Carlo Tomasi
The Iris Einheuser Professor of Computer Science, Duke University. Ph.D. - Carnegie Mellon University.

Peter Stoica
Professor of Systems Modeling at Uppsala University, Ph.D. - Polytechnic Institute of Bucharest, Romania.

Dimitri Bertsekas
McAfee Professor at the Department of Electrical Engineering and Computer Science at MIT, and also a Fulton Professor of Computational Decision Making at Arizona State University. Ph.D. MIT.

Note: the following books are not recommended by Professor Bertsekas. They are books that have been used as reference texts in one/some courses he has taught.

Optimization is a central concept in computer science and electrical engineering. It refers to the process of finding the best solution to a problem or maximizing a certain objective. This can involve finding the optimal solution to a problem within a set of constraints, or minimizing the amount of time or resources needed to reach a solution.

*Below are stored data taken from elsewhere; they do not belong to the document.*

Lemma shl_1_ne_0 s : 0 ≤ s < 64 → shl 1 s ≠ 0.
Proof. intros Hs. rewrite shl_1_pow2 by done. lia. Qed.

(** [TrailingZeros64] finds the lowest set bit. *)
Lemma tz_from_spec n x i :
  let r := tz_from n x i in
  (r = i + Z.of_nat n ∧ ∀ j, i ≤ j < r → Z.testbit x j = false) ∨
  (i ≤ r < i + Z.of_nat n ∧ Z.testbit x r = true ∧
   ∀ j, i ≤ j < r → Z.testbit x j = false).
Proof.
  revert i. induction n as [|n IH]; intros i; simpl.
  - left. split; [lia|]. intros; lia.
  - destruct (Z.testbit x i) eqn:Hb.
    + right. split; [lia|]. split; [done|]. intros; lia.
    + destruct (IH (i + 1)) as [[Hr Hz]|(Hr & Ht & Hz)].
      * left. split; [lia|]. intros j Hj.
        destruct (decide (j = i)) as [->|]; [done|]. apply Hz. lia.
      * right. split; [lia|]. split; [done|]. intros j Hj.
        destruct (decide (j = i)) as [->|]; [done|]. apply Hz. lia.
Qed.

Lemma TrailingZeros64_spec x :
  in_range x → x ≠ 0 →
  0 ≤ TrailingZeros64 x < 64 ∧
  Z.testbit x (TrailingZeros64 x) = true ∧
  ∀ j, 0 ≤ j < TrailingZeros64 x → Z.testbit x j = false.
Proof.
  intros Hx Hne. unfold TrailingZeros64.
  destruct (tz_from_spec 64 x 0) as [[Hr Hz]|(Hr & Ht & Hz)].
  - exfalso. apply Hne, Z.bits_inj_0. intros j.
    destruct (Z.lt_ge_cases j 0); [by apply Z.testbit_neg_r|].
    destruct (Z.lt_ge_cases j 64); [apply Hz; lia|by apply testbit_high].
  - split; [lia|done].
Qed.

Lemma TrailingZeros64_unique x b :
  in_range x → Z.testbit x b = true →
  (∀ j, 0 ≤ j < b → Z.testbit x j = false) →
  TrailingZeros64 x = b.
Proof.
  intros Hx Hb Hlow.
  assert (x ≠ 0) as Hne by (intros ->; by rewrite Z.bits_0 in Hb).
  destruct (TrailingZeros64_spec x Hx Hne) as (Hr & Ht & Hz).
  assert (0 ≤ b).
  { destruct (Z.lt_ge_cases b 0); [|done].
    by rewrite Z.testbit_neg_r in Hb. }
  destruct (Z.lt_trichotomy (TrailingZeros64 x) b) as [Hlt|[Heq|Hgt]].
  - rewrite Hlow in Ht by lia. done.
  - done.
  - rewrite Hz in Hb by lia. done.
Qed.

(** [h*64 | b] is [h*64 + b] for a bit position [b]. *)
Lemma lor_word_bit h b : 0 ≤ h → 0 ≤ b < 64 → Z.lor (h * 64) b = h * 64 + b.
Proof.
  intros Hh Hb.
  assert (Z.land (h * 64) b = 0) as Hdisj.
  { apply Z.bits_inj'. intros i Hi. rewrite Z.land_spec, Z.bits_0.
    destruct (Z.lt_ge_cases i 6).
    - change 64 with (2 ^ 6). by rewrite Z.mul_pow2_bits_low.
    - rewrite (Z.bits_above_log2 b i), andb_false_r; [done|lia|].
      destruct (decide (b = 0)) as [->|]; [simpl; lia|].
      apply Z.log2_lt_pow2; [lia|].
      apply Z.lt_le_trans with (2 ^ 6); [lia|]. apply Z.pow_le_mono_r; lia. }
  by rewrite <-Z.lxor_lor, <-Z.add_nocarry_lxor.
Qed.
(** A word whose only set bit is bit 5, under a mask *)
Lemma tz_land_bit_5 m :
  Z.land (2 ^ 5) m ≠ 0 → TrailingZeros64 (Z.land (2 ^ 5) m) = 5.
Proof.
  intros Hne.
  assert (∀ j, 0 ≤ j →
            Z.testbit (Z.land (2 ^ 5) m) j = (5 =? j) && Z.testbit m j) as Hbits.
  { intros j Hj. by rewrite Z.land_spec, Z.pow2_bits_eqb by lia. }
  apply TrailingZeros64_unique.
  - apply land_in_range. unfold in_range, modulus. lia.
  - rewrite Hbits by lia. destruct (Z.testbit m 5) eqn:Hm; [done|].
    exfalso. apply Hne, Z.bits_inj'. intros j Hj.
    rewrite Hbits, Z.bits_0 by done.
    destruct (Z.eqb_spec 5 j) as [<-|]; [by rewrite Hm|done].
  - intros j Hj. rewrite Hbits by lia.
    destruct (Z.eqb_spec 5 j); [lia|done].
Qed.

Lemma tz_shl_ones s : 0 ≤ s < 64 → TrailingZeros64 (shl ones s) = s.
Proof.
  intros Hs. apply TrailingZeros64_unique.
  - apply shl_in_range.
  - rewrite testbit_shl, Z.sub_diag, testbit_ones by lia.
    apply andb_true_intro. split; apply Z.ltb_lt; lia.
  - intros j Hj. rewrite testbit_shl by lia.
    rewrite (Z.testbit_neg_r ones (j - s)) by lia. apply andb_false_r.
Qed.

Lemma shl_ones_ne_0 s : 0 ≤ s < 64 → shl ones s ≠ 0.
Proof.
  intros Hs Hz.
  assert (Z.testbit (shl ones s) s = true) as Hb.
  { rewrite testbit_shl, Z.sub_diag, testbit_ones by lia.
    apply andb_true_intro. split; apply Z.ltb_lt; lia. }
  by rewrite Hz, Z.bits_0 in Hb.
Qed.

(** and or-ed with a hand mask that does not cover bit 5 *)
Lemma tz_lor_bit_5 s :
  0 ≤ s < 64 → Z.land (2 ^ 5) (shl ones s) = 0 →
  TrailingZeros64 (Z.lor (2 ^ 5) (shl ones s)) = 5.
Proof.
  intros Hs Hz.
  assert (5 < s) as Hlt.
  { destruct (Z.lt_ge_cases 5 s) as [|Hle]; [done|]. exfalso.
    assert (Z.testbit (Z.land (2 ^ 5) (shl ones s)) 5 = true) as Hb.
    { rewrite Z.land_spec, Z.pow2_bits_eqb, testbit_shl, testbit_ones by lia.
      simpl. apply Z.ltb_lt. lia. }
    by rewrite Hz, Z.bits_0 in Hb. }
  apply TrailingZeros64_unique.
  - apply lor_in_range; [|apply shl_in_range]. unfold in_range, modulus. lia.
  - by rewrite Z.lor_spec, Z.pow2_bits_eqb by lia.
  - intros j Hj.
    rewrite Z.lor_spec, Z.pow2_bits_eqb, testbit_shl by lia.
    rewrite (Z.testbit_neg_r ones (j - s)) by lia.
    destruct (Z.eqb_spec 5 j); [lia|]. by rewrite andb_false_r.
Qed.
End U64Facts.


(** ** Facts on slices *)

Section slices.
Context {A : Type}.
Implicit Types (s : list A) (i j : Z) (x : A).

Lemma make_cases limit x n :
  make limit x n =
    if decide (0 ≤ n ≤ limit) then Ok (replicate (Z.to_nat n) x) else Panic.
Proof. unfold make. repeat case_decide; (done || lia). Qed.

Lemma index_Ok s i x : index s i = Ok x ↔ 0 ≤ i ∧ s !! Z.to_nat i = Some x.
Proof.
  unfold index. destruct (decide (0 ≤ i)) as [Hi|Hi].
  - destruct (s !! Z.to_nat i) as [y|]; split.
    + by intros [= ->].
    + by intros [_ [= ->]].
    + done.
    + by intros [_ ?].
  - split; [done|]. intros [? _]. lia.
Qed.

Lemma index_lookup s i x : 0 ≤ i → s !! Z.to_nat i = Some x → index s i = Ok x.
Proof. intros. by apply index_Ok. Qed.

Lemma index_in_range s i :
  0 ≤ i < Z.of_nat (length s) → ∃ x, s !! Z.to_nat i = Some x ∧ index s i = Ok x.
Proof.
  intros Hi. destruct (lookup_lt_is_Some_2 s (Z.to_nat i)) as [x Hx]; [lia|].
  exists x. split; [done|]. apply index_lookup; [lia|done].
Qed.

In computer science, optimization is used in a variety of areas, including algorithms, data structures, and computer architecture. In algorithms, optimization involves finding the most efficient way to solve a problem, whether it be sorting data, finding the shortest path between two points, or recognizing patterns in data. Data structures are used to store and organize data in a way that enables efficient retrieval and manipulation. Optimization in data structures involves designing and implementing data structures that are optimized for specific use cases, such as searching, sorting, or storing data in memory.

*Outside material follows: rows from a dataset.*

(** C5 (the code at the failing input).  A click on "scope" at 0ms and a
    click on "comments" at 400ms: the active section is "comments" at
    once.  A scroll event at 1100ms, 700ms after the second click and so
    within its window of 1000ms, while the smooth scroll passes the
    heading "checklists", moves the active section to "checklists": the
    timer of the first click ran at 1000ms and cleared the flag, and the
    timer of the second click is still pending.  The click on "comments"
    alone holds the section against the same scroll event. *)
Theorem earlier_jump_cuts_the_window_of_the_next :
  let first := (0, Click "scope" sampleDocument) in
  let second := (400, Click "comments" sampleDocument) in
  let contradicting := (1100, Scrolled passingLayout) in
  activeSection (run [first; second] initialSpy) = "comments"%string
  /\ isManualScroll (run [first; second] initialSpy) = true
  /\ 400 <= fst contradicting < 400 + OVERRIDE_MS
  /\ detectSection passingLayout = Some "checklists"%string
  /\ activeSection (run [first; second; contradicting] initialSpy)
     = "checklists"%string
  /\ timers (run [first; second; contradicting] initialSpy) = [1400]
  /\ activeSection (run [second; contradicting] initialSpy)
     = "comments"%string.
Proof.
  cbn zeta. repeat split; try reflexivity; unfold OVERRIDE_MS; cbn; lia.
Qed.

End OutlineSpyProperties.

(* ================================================================== *)
(** * The active marker stays among the markers                        *)
(* ================================================================== *)

Section MarkerRange.
Import DetailScreen.

Lemma feed_activeDay_lt (DAYS : list string) (SECTIONS : list DetailSection)
      (vs : list Q) (s : Screen) :
  (1 <= List.length DAYS)%nat ->
  (activeDay s < List.length DAYS)%nat ->
  (activeDay (feed DAYS SECTIONS vs s) < List.length DAYS)%nat.
Proof.
  intros HN. revert s. induction vs as [| v vs IH]; intros s Hs.
  - exact Hs.
  - cbn [feed fold_left]. apply IH.
    rewrite activeDay_onProgressChange. now apply newActiveDay_lt.
Qed.

Lemma activeDays_lt (DAYS : list string) (SECTIONS : list DetailSection)
      (vs : list Q) (s : Screen) :
  (1 <= List.length DAYS)%nat ->
  Forall (fun d => (d < List.length DAYS)%nat)
         (activeDays DAYS SECTIONS vs s).
Proof.
  intros HN. revert s. induction vs as [| v vs IH]; intros s.
  - constructor.
  - cbn [activeDays]. constructor; [| apply IH].
    rewrite activeDay_onProgressChange. now apply newActiveDay_lt.
Qed.

Lemma isOutlineId_index (id : string) :
  OutlineSpy.isOutlineId id = true ->
  exists k, (k < List.length OutlineSpy.OUTLINE_SECTIONS)%nat
            /\ nth_error OutlineSpy.OUTLINE_SECTIONS k = Some id.
Proof.
  unfold OutlineSpy.isOutlineId. intros H.
  apply existsb_exists in H as (x & Hin & Heq).
  apply String.eqb_eq in Heq. subst x.
  apply In_nth_error in Hin as [k Hk].
  exists k. split; [| exact Hk].
  apply nth_error_Some. rewrite Hk. discriminate.
Qed.

Lemma detectSection_outline (l : OutlineSpy.Layout) (id : string) :
  forallb (fun el => OutlineSpy.isOutlineId (OutlineSpy.elementId el))
          (OutlineSpy.elements l) = true ->
  OutlineSpy.detectSection l = Some id ->
  OutlineSpy.isOutlineId id = true.
Proof.
  intros Hall. rewrite forallb_forall in Hall.
  unfold OutlineSpy.detectSection; cbn zeta.
  destruct (Qle_bool _ _); [intros [= <-]; reflexivity |].
  unfold OutlineSpy.lastAbove.
  destruct (find _ (rev (OutlineSpy.elements l))) as [e |] eqn:Hfind.
  - intros [= <-]. apply find_some in Hfind as [Hin _].
    apply Hall. now apply in_rev.
  - destruct (OutlineSpy.elements l) as [| e rest]; [discriminate |].
    intros [= <-]. apply Hall. now left.
Qed.

Lemma step_outline (s : OutlineSpy.Spy) (te : Z * OutlineSpy.Event) :
  OutlineSpy.validEvent (snd te) = true ->
  OutlineSpy.isOutlineId (OutlineSpy.activeSection s) = true ->
  OutlineSpy.isOutlineId
    (OutlineSpy.activeSection (OutlineSpy.step s te)) = true.
Proof.
  destruct te as [t e]. cbn [snd]. intros Hvalid Hs.
  unfold OutlineSpy.step; cbn [fst snd].
  set (s' := OutlineSpy.advanceTo t s).
  assert (Hs' : OutlineSpy.isOutlineId (OutlineSpy.activeSection s') = true)
    by exact Hs.
  clearbody s'. destruct e as [id doc | l]; cbn [OutlineSpy.handle].
  - unfold OutlineSpy.scrollToSection.
    destruct (OutlineSpy.getElementById doc id); [| exact Hs'].
    destruct (OutlineSpy.current doc); [exact Hvalid | exact Hs'].
  - unfold OutlineSpy.handleScroll.
    destruct (OutlineSpy.isManualScroll s'); [exact Hs' |].
    destruct (OutlineSpy.detectSection l) as [id |] eqn:Hdet; [| exact Hs'].
    cbn. exact (detectSection_outline l id Hvalid Hdet).
Qed.

Lemma run_outline (trace : list (Z * OutlineSpy.Event)) (s : OutlineSpy.Spy) :
  forallb (fun te => OutlineSpy.validEvent (snd te)) trace = true ->
  OutlineSpy.isOutlineId (OutlineSpy.activeSection s) = true ->
  OutlineSpy.isOutlineId
    (OutlineSpy.activeSection (OutlineSpy.run trace s)) = true.
Proof.
  revert s. induction trace as [| te trace IH]; intros s Hall Hs.
  - exact Hs.
  - cbn [forallb] in Hall. apply andb_true_iff in Hall as [Hte Hall].
    cbn [OutlineSpy.run fold_left]. apply IH; [exact Hall |].
    now apply step_outline.
Qed.

(** C9.  The active day is one of the [N >= 1] day markers after
    initialization and after every sequence of progress updates, whatever
    the progress values (below 0 and above 1 included); for the six day
    markers it is at most 5.  In the create modal, after any sequence of
    scroll events and of jumps to outline markers, the active section is
    one of the outline markers. *)
Theorem active_marker_stays_in_range
        (DAYS : list string) (SECTIONS : list DetailSection) (vs : list Q)
        (trace : list (Z * OutlineSpy.Event)) :
  (1 <= List.length DAYS)%nat ->
  forallb (fun te => OutlineSpy.validEvent (snd te)) trace = true ->
  (activeDay initialScreen < List.length DAYS)%nat
  /\ (activeDay (feed DAYS SECTIONS vs initialScreen) < List.length DAYS)%nat
  /\ Forall (fun d => (d < List.length DAYS)%nat)
            (activeDays DAYS SECTIONS vs initialScreen)
  /\ (activeDay (feed DETAIL_DAYS DETAIL_SECTIONS vs initialScreen) <= 5)%nat
  /\ exists k,
      (k < List.length OutlineSpy.OUTLINE_SECTIONS)%nat
      /\ nth_error OutlineSpy.OUTLINE_SECTIONS k =
         Some (OutlineSpy.activeSection
                 (OutlineSpy.run trace OutlineSpy.initialSpy)).
Proof.
  intros HN Htrace. repeat split.
  - exact HN.
  - apply feed_activeDay_lt; [exact HN | exact HN].
  - now apply activeDays_lt.
  - assert (H6 : (1 <= List.length DETAIL_DAYS)%nat) by (cbn; lia).
    pose proof (feed_activeDay_lt DETAIL_DAYS DETAIL_SECTIONS vs
                                  initialScreen H6 H6) as Hlt.
    cbn [DETAIL_DAYS List.length] in Hlt. lia.
  - apply isOutlineId_index. now apply run_outline.
Qed.

(** The six day markers fed with progress values inside and outside
    [0,1]; a jump and two scroll events in the modal. *)
Lemma active_marker_stays_in_range_witness :
  let vs := [-1; 1 # 3; 2; 99 # 100]%Q in
  let trace := [(0, OutlineSpy.Click "schedule" OutlineSpy.sampleDocument);
                (400, OutlineSpy.Scrolled OutlineSpy.sampleLayout);
                (1400, OutlineSpy.Scrolled OutlineSpy.sampleLayout)] in
  ((1 <= List.length DETAIL_DAYS)%nat
   /\ forallb (fun te => OutlineSpy.validEvent (snd te)) trace = true)
  /\ ((activeDay initialScreen < List.length DETAIL_DAYS)%nat
      /\ (activeDay (feed DETAIL_DAYS DETAIL_SECTIONS vs initialScreen)
          < List.length DETAIL_DAYS)%nat
      /\ Forall (fun d => (d < List.length DETAIL_DAYS)%nat)
                (activeDays DETAIL_DAYS DETAIL_SECTIONS vs initialScreen)
      /\ (activeDay (feed DETAIL_DAYS DETAIL_SECTIONS vs initialScreen) <= 5)%nat
      /\ exists k,
          (k < List.length OutlineSpy.OUTLINE_SECTIONS)%nat
          /\ nth_error OutlineSpy.OUTLINE_SECTIONS k =
             Some (OutlineSpy.activeSection
                     (OutlineSpy.run trace OutlineSpy.initialSpy))).
Proof.
  cbn zeta. split.
  - split; [cbn; lia | reflexivity].
  - apply (active_marker_stays_in_range
             DETAIL_DAYS DETAIL_SECTIONS [-1; 1 # 3; 2; 99 # 100]%Q
             [(0, OutlineSpy.Click "schedule" OutlineSpy.sampleDocument);
              (400, OutlineSpy.Scrolled OutlineSpy.sampleLayout);
              (1400, OutlineSpy.Scrolled OutlineSpy.sampleLayout)]).
    + cbn; lia.
    + reflexivity.
Defined.

End MarkerRange.

(* ================================================================== *)
(** * More on [addBusinessDays]                                        *)
(* ================================================================== *)

Section BusinessDayArithmetic.
Import JsDate Scheduler.

Lemma addDays_addDays (d : Date) (a b : Z) :
  addDays (addDays d a) b = addDays d (a + b).
Proof. unfold addDays; cbn [epochDay msOfDay]. f_equal. lia. Qed.

Lemma getDay_addDays (d : Date) (k : Z) :
  getDay (addDays d k) = (getDay d + k) mod 7.
Proof.
  unfold getDay, addDays; cbn [epochDay].
  rewrite Zplus_mod_idemp_l. f_equal. lia.
Qed.

Lemma getDay_range (d : Date) : 0 <= getDay d < 7.
Proof. unfold getDay. apply Z.mod_pos_bound. lia. Qed.

(** One iteration of the loop, as an equation. *)
Lemma addBusinessDays_loop_iter (n : Z) (result : Date) (daysAdded : Z) :
  addBusinessDays_loop n result daysAdded =
  if daysAdded <? n then
    addBusinessDays_loop n (addDays result 1)
      (if isBusinessDay (addDays result 1) then daysAdded + 1 else daysAdded)
  else result.
Proof.
  rewrite addBusinessDays_loop_equation_1.
  destruct (Z_lt_dec daysAdded n) as [Hlt | Hge]; cbn.
  - apply Z.ltb_lt in Hlt. now rewrite Hlt.
  - apply Z.ltb_nlt in Hge. now rewrite Hge.
Qed.

(** The loop sees only the days still to add. *)
Lemma addBusinessDays_loop_shift (n : Z) (result : Date) (daysAdded c : Z) :
  addBusinessDays_loop (n + c) result (daysAdded + c) =
  addBusinessDays_loop n result daysAdded.
Proof.
  funelim (addBusinessDays_loop n result daysAdded).
  - clear Heq Heqcall.
    match goal with
    | IH : forall _ : Z, _ = _ |- _ => rename IH into IHloop
    end.
    rewrite (addBusinessDays_loop_iter (numberOfDays + c)).
    replace (daysAdded + c <? numberOfDays + c) with true
      by (symmetry; apply Z.ltb_lt; lia).
    rewrite <- (IHloop c). f_equal.
    destruct (isBusinessDay (addDays result 1)); lia.
  - rewrite addBusinessDays_loop_iter.
    replace (daysAdded + c <? numberOfDays + c) with false
      by (symmetry; apply Z.ltb_nlt; lia).
    reflexivity.
Qed.

(** Stopping at [n] and going on to [m] is going to [m]. *)
Lemma addBusinessDays_loop_resume (n m : Z) (result : Date) (daysAdded : Z) :
  daysAdded <= n <= m ->
  addBusinessDays_loop m (addBusinessDays_loop n result daysAdded) n =
  addBusinessDays_loop m result daysAdded.
Proof.
  funelim (addBusinessDays_loop n result daysAdded); intros Hle.
  - clear Heq Heqcall.
    match goal with
    | IH : forall _ : Z, _ -> _ = _ |- _ => rename IH into IHloop
    end.
    rewrite IHloop
      by (destruct (isBusinessDay (addDays result 1)); lia).
    rewrite (addBusinessDays_loop_iter m result daysAdded).
    replace (daysAdded <? m) with true by (symmetry; apply Z.ltb_lt; lia).
    reflexivity.
  - assert (daysAdded = numberOfDays) by lia. subst. reflexivity.
Qed.

Lemma businessDaysAfter_app (d : Date) (a b : nat) :
  businessDaysAfter d (a + b) =
  businessDaysAfter d a + businessDaysAfter (addDays d (Z.of_nat a)) b.
Proof.
  revert d. induction a as [| a IH]; intros d.
  - cbn [Nat.add businessDaysAfter Z.of_nat].
    replace (addDays d 0) with d
      by (destruct d; unfold addDays; cbn; f_equal; lia).
    lia.
  - cbn [Nat.add businessDaysAfter]. rewrite IH, addDays_addDays.
    replace (1 + Z.of_nat a) with (Z.of_nat (S a)) by lia. lia.
Qed.

Lemma businessDaysAfter_nonneg (d : Date) (k : nat) :
  0 <= businessDaysAfter d k.
Proof.
  revert d. induction k as [| k IH]; intros d; cbn [businessDaysAfter].
  - lia.
  - specialize (IH (addDays d 1)).
    destruct (isBusinessDay (addDays d 1)); lia.
Qed.

(** The days between [d] and [r], split at [m]. *)
Lemma businessDaysBetween_split (d m r : Date) :
  epochDay d <= epochDay m <= epochDay r ->
  businessDaysBetween d r =
  businessDaysBetween d m + businessDaysBetween m r.
Proof.
  intros Hle. unfold businessDaysBetween.
  replace (Z.to_nat (epochDay r - epochDay d))
    with (Z.to_nat (epochDay m - epochDay d)
          + Z.to_nat (epochDay r - epochDay m))%nat by lia.
  rewrite businessDaysAfter_app, Z2Nat.id by lia.
  f_equal.
  assert (Hsame : forall x y k, epochDay x = epochDay y ->
                                businessDaysAfter x k = businessDaysAfter y k).
  { intros x y k. revert x y. induction k as [| k IH]; intros x y E.
    - reflexivity.
    - cbn [businessDaysAfter].
      rewrite (IH (addDays x 1) (addDays y 1))
        by (cbn [addDays epochDay]; lia).
      unfold isBusinessDay, getDay, addDays; cbn [epochDay]. now rewrite E. }
  apply Hsame. cbn [addDays epochDay]. lia.
Qed.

Computer architecture is the design of computer systems, including the hardware and software components. Optimization in computer architecture involves designing computer systems that are optimized for performance, power consumption, and cost.

In electrical engineering, optimization is used in a variety of areas, including control systems, communications, and power systems. In control systems, optimization involves finding the best control strategy to regulate the behavior of a system, such as a robot or a power grid. In communications, optimization is used to design efficient communication networks and protocols, such as wireless networks and satellite communication systems. The goal is to maximize data transfer rates, minimize delay, and reduce the likelihood of errors. In power systems, optimization is used to design efficient electrical power systems, such as power grids, renewable energy systems, and energy storage systems. The goal is to minimize the cost of energy production, minimize the amount of energy lost in transmission, and improve the reliability and stability of the power grid.

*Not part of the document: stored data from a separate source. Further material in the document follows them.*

(** * MephistoVault: the peer-to-peer transfer core of [src/App.tsx]

    A shallow embedding of the session/transfer protocol implemented by the
    React component [App]: key derivation from the room code, the XOR
    scramble applied to every chunk, the sender's [sendChunk], the receiver's
    connection handlers of [handleConnectReceiver], [finalizeDownload],
    [resetConnection], the handshake interval and the self-destruct effect;
    and, in a second part, of what surrounds it: [generateCode], the peer
    identifiers of the two sides, the data handlers of [connectToDevice] and
    of the room named in the page address, the sender's room of several
    connections ([initSender]), the list of nearby devices, [formatTime],
    the ZIP preview, and [processFiles], [scanEntry] and [handleDrop].

    Conventions.
    - JavaScript numbers that hold integers (PINs, offsets, sizes, byte
      values, percentages) are [Z].  In [(received / size) * 100] the
      quotient and the product are each rounded to a double
      ([JS.to_double], on [Q]); the products under [Math.floor] in
      [generateCode] are exact in [Q].
    - A string is the list of its characters.  The fragments of [JS] on
      strings (white space, letter case, digits) are those of JavaScript on
      ASCII text, and [JS.parseInt] returns the exact integer, which is the
      Number of JavaScript whenever that is a safe integer; what depends on
      the key of an arbitrary room code is stated for such codes
      ([plain_code]).
    - An [ArrayBuffer] / [Uint8Array] is a [list Z] of values in [0, 256);
      a store into a [Uint8Array] is written out as [mod 256].
    - React state and refs of the component are the fields of one record
      [App]; every handler is a function on that record which also returns
      the messages it sends over the data connection.  State that only a
      sender or only the list of nearby devices uses is kept beside it.
    - Variables captured by a closure when a handler is registered (the
      [receiveCode] and [transferProgress] of the render that ran
      [handleConnectReceiver], the [shareCode] seen by [sendChunk]) are
      explicit parameters of the handler.
    - Timers are the events of their firing: an interval is recorded with
      its period when [setInterval] registers it, and fires as an event
      while it is scheduled.  After each handler the effects whose
      dependencies changed are run, as React does after the render.
    - What the environment decides is a parameter: the numbers returned by
      [Math.random], the time [Date.now()], the content produced by the ZIP
      library.
    - Not modelled: the layout of the user interface, the chat input, theme
      and language, the QR scanner, sound, clipboard and previews,
      [formatBytes] (floating-point logarithms), the error handlers of the
      two other receiver paths, and failures of file reads. *)

From Stdlib Require Import ZArith String Ascii Bool Lia QArith Qround Qpower Qabs Lqa List Sorted.
Import ListNotations.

The field of optimization is rapidly evolving, driven by the increasing complexity of problems and the need for more efficient and effective solutions. Researchers and practitioners in computer science and electrical engineering are exploring new techniques and methods for solving optimization problems, including machine learning, artificial intelligence, and mathematical programming.

In recent years, optimization has become increasingly important as the amount of data and computational power available to researchers and practitioners has grown. The ability to process and analyze large amounts of data has allowed researchers and practitioners to tackle increasingly complex problems and find more effective solutions.

The field of optimization is interdisciplinary, drawing from areas such as mathematics, computer science, electrical engineering, and physics. Researchers and practitioners in these fields work together to develop new optimization techniques, algorithms, and tools that can be used to solve complex problems and find more efficient and effective solutions. The goal is to advance the state of the art in optimization and contribute to the development of more efficient and effective systems and technologies.